_AIM OF THE EXERCISE_
In the data below, how many lines include the string "captures"? Give only the number.

[Data items]

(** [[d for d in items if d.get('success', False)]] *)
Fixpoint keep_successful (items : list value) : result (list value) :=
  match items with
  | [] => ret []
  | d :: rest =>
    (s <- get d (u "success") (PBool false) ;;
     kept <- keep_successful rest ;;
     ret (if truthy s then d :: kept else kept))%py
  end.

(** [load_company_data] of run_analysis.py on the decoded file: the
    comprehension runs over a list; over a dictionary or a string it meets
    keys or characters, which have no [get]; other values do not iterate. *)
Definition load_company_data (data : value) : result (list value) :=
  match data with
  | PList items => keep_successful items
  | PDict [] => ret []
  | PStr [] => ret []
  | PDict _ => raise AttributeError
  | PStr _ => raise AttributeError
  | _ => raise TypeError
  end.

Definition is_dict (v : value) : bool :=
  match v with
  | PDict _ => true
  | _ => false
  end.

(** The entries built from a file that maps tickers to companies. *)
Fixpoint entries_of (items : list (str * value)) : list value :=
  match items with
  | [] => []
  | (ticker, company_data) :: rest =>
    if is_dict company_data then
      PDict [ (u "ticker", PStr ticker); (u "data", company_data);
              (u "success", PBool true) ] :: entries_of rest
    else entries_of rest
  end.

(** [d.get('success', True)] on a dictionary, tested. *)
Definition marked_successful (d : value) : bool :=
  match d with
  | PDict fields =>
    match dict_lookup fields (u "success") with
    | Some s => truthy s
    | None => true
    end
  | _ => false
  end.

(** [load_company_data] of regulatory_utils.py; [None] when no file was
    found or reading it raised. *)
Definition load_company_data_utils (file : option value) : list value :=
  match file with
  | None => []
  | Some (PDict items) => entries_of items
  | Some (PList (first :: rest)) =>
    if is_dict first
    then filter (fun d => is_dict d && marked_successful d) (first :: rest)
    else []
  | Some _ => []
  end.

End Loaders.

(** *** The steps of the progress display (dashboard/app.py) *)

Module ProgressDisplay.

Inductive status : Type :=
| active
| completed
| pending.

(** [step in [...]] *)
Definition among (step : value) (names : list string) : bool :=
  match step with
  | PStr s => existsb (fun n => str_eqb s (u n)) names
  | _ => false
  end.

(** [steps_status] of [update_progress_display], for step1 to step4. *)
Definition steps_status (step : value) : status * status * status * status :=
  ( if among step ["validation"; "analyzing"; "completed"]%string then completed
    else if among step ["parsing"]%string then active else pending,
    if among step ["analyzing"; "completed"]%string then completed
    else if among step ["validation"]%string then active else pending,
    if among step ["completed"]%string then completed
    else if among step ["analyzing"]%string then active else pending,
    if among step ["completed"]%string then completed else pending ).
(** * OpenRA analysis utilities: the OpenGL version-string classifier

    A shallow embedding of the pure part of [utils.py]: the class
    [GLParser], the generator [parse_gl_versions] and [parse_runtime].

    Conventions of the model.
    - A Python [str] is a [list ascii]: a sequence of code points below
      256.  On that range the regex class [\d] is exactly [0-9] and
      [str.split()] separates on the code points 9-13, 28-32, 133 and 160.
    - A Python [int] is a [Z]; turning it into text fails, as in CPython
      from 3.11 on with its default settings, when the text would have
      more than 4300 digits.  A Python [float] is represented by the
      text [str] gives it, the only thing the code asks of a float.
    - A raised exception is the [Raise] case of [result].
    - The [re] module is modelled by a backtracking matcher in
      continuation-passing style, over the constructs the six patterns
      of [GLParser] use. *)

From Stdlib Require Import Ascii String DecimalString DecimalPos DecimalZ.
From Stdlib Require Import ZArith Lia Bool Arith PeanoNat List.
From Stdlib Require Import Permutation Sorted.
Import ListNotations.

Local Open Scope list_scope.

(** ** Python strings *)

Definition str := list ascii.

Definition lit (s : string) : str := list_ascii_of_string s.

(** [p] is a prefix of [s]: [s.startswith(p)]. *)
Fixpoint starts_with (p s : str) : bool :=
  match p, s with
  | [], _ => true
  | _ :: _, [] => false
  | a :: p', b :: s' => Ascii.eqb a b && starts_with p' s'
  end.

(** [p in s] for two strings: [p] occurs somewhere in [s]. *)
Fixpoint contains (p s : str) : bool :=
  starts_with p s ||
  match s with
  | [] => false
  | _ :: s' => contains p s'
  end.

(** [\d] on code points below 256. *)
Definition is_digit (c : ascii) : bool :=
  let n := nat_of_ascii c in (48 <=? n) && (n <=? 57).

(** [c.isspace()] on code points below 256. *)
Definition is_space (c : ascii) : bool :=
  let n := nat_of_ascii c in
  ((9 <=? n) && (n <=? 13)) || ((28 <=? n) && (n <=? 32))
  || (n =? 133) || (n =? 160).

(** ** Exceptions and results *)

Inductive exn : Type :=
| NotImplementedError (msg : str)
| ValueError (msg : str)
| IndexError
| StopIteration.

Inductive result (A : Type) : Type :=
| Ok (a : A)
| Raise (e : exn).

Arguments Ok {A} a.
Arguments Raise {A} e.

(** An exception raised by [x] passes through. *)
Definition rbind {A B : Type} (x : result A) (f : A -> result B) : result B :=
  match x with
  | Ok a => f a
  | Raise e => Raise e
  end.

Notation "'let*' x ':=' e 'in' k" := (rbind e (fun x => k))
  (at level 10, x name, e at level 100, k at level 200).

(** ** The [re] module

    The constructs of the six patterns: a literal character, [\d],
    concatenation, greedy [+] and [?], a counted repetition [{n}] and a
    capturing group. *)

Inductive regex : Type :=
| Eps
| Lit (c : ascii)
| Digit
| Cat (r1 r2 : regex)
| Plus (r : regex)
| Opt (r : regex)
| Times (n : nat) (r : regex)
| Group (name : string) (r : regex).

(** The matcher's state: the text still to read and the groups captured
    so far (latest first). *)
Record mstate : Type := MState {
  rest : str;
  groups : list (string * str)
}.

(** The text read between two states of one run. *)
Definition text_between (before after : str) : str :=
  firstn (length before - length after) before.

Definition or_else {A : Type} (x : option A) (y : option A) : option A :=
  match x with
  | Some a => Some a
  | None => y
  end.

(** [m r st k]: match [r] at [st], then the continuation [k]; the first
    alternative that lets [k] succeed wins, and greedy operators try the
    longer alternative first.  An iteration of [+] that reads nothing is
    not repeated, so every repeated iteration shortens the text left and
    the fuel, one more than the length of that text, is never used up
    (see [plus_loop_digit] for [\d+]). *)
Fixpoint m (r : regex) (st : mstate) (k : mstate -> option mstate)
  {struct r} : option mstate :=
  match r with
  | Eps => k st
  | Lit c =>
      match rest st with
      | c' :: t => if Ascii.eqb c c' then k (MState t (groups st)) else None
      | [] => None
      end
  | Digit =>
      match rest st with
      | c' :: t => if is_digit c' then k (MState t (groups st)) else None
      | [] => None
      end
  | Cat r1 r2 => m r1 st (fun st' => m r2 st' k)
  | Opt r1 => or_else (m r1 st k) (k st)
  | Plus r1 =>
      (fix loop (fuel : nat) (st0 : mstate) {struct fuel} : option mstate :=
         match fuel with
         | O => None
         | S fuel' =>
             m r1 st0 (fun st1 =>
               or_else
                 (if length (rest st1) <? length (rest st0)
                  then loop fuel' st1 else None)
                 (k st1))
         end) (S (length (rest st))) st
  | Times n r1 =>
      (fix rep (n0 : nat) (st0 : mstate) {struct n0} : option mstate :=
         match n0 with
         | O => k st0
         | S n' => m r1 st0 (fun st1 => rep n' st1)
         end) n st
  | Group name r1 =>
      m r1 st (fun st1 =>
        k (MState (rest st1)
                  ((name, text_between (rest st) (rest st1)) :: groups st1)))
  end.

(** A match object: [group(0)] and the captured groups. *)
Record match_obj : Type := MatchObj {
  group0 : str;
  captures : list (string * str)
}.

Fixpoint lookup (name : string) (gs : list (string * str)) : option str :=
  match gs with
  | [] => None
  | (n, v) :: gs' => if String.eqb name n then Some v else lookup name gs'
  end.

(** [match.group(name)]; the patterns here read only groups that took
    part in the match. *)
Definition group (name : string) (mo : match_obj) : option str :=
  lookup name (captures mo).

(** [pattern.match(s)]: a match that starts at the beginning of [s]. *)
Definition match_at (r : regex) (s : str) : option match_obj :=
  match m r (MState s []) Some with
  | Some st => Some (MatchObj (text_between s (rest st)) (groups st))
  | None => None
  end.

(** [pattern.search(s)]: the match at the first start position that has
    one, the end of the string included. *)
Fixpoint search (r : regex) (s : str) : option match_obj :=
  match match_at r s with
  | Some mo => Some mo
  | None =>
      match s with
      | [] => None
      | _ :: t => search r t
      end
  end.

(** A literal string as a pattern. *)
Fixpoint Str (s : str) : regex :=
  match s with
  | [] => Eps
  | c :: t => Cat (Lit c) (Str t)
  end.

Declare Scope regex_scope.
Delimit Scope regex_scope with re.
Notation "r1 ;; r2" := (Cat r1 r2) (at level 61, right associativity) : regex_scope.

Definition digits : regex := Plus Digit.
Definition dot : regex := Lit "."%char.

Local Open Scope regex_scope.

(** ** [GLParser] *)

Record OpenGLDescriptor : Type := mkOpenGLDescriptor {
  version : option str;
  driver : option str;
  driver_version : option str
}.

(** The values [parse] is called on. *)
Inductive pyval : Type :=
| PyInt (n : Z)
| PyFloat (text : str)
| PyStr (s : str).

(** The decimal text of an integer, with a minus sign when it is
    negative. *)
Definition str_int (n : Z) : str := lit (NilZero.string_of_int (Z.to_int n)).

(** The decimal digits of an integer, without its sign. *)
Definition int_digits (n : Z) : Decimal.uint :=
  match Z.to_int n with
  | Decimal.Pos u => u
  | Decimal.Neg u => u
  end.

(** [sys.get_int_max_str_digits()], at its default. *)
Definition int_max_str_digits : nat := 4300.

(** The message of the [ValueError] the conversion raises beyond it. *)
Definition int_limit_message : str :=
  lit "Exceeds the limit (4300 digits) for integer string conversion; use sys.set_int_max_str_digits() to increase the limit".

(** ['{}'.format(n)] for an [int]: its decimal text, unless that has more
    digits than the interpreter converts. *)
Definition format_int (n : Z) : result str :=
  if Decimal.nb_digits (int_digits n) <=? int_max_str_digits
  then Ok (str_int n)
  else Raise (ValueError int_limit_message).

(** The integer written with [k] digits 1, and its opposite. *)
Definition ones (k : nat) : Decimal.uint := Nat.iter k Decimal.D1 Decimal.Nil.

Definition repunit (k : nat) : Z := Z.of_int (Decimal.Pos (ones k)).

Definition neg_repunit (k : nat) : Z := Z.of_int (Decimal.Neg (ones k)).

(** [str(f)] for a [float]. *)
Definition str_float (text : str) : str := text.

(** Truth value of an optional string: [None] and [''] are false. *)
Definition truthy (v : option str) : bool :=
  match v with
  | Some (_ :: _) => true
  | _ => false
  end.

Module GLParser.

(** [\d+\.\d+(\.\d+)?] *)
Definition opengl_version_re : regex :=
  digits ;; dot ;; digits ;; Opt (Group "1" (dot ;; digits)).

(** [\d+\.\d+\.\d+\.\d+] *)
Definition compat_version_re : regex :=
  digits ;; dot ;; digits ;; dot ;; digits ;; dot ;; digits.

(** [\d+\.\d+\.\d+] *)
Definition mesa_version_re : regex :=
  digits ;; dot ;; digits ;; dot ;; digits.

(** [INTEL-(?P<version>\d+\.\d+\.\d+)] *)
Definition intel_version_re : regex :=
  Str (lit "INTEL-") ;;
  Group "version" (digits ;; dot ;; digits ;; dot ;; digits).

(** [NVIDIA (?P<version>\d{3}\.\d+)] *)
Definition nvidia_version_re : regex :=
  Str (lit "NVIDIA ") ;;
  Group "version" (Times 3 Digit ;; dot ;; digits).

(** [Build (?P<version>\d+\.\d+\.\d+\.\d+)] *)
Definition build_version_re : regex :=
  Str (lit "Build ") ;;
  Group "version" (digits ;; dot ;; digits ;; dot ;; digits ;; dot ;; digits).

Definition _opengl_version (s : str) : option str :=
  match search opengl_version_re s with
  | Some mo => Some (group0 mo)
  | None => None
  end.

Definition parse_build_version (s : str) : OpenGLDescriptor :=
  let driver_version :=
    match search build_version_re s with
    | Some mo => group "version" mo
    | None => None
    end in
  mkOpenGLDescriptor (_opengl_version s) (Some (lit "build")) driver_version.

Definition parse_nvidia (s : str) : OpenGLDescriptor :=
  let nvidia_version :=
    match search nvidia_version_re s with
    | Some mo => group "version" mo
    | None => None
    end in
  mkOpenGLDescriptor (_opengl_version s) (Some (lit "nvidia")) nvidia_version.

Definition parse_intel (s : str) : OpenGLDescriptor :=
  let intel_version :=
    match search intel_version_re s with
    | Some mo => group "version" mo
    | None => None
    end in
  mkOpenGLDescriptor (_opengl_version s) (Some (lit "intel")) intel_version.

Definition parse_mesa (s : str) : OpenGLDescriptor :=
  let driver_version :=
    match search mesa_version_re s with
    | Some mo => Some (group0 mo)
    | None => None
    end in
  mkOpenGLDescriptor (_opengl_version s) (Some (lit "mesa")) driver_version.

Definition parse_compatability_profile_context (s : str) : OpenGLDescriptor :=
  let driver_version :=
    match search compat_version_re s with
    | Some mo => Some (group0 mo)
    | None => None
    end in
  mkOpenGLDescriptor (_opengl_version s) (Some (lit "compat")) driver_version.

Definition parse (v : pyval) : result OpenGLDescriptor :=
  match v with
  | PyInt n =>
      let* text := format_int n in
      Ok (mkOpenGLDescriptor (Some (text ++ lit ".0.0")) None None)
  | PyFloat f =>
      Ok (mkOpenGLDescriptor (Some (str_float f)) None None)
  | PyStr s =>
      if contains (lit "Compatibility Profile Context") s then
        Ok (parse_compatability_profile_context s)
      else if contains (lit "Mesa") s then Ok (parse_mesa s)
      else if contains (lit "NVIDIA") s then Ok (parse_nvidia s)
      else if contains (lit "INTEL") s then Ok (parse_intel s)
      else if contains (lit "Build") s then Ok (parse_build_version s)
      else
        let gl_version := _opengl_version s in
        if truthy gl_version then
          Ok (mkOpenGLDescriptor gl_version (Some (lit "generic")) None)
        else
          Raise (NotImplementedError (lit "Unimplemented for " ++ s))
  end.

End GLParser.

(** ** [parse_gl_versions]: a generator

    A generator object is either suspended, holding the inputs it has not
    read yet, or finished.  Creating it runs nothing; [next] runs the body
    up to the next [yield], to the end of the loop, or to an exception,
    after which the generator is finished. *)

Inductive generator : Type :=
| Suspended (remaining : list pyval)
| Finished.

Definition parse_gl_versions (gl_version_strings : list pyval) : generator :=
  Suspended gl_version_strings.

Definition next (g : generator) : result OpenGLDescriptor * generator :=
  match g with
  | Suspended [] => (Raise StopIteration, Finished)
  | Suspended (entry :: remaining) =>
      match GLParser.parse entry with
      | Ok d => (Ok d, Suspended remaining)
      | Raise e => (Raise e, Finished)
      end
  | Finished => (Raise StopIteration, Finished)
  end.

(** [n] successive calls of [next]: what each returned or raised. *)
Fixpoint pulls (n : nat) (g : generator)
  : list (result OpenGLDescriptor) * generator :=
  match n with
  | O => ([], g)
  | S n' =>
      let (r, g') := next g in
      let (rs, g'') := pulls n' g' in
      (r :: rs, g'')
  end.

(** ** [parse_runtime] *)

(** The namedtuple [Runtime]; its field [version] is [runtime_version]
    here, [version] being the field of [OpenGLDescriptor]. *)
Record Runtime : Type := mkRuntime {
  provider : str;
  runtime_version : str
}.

_ANSWER SECTION_
2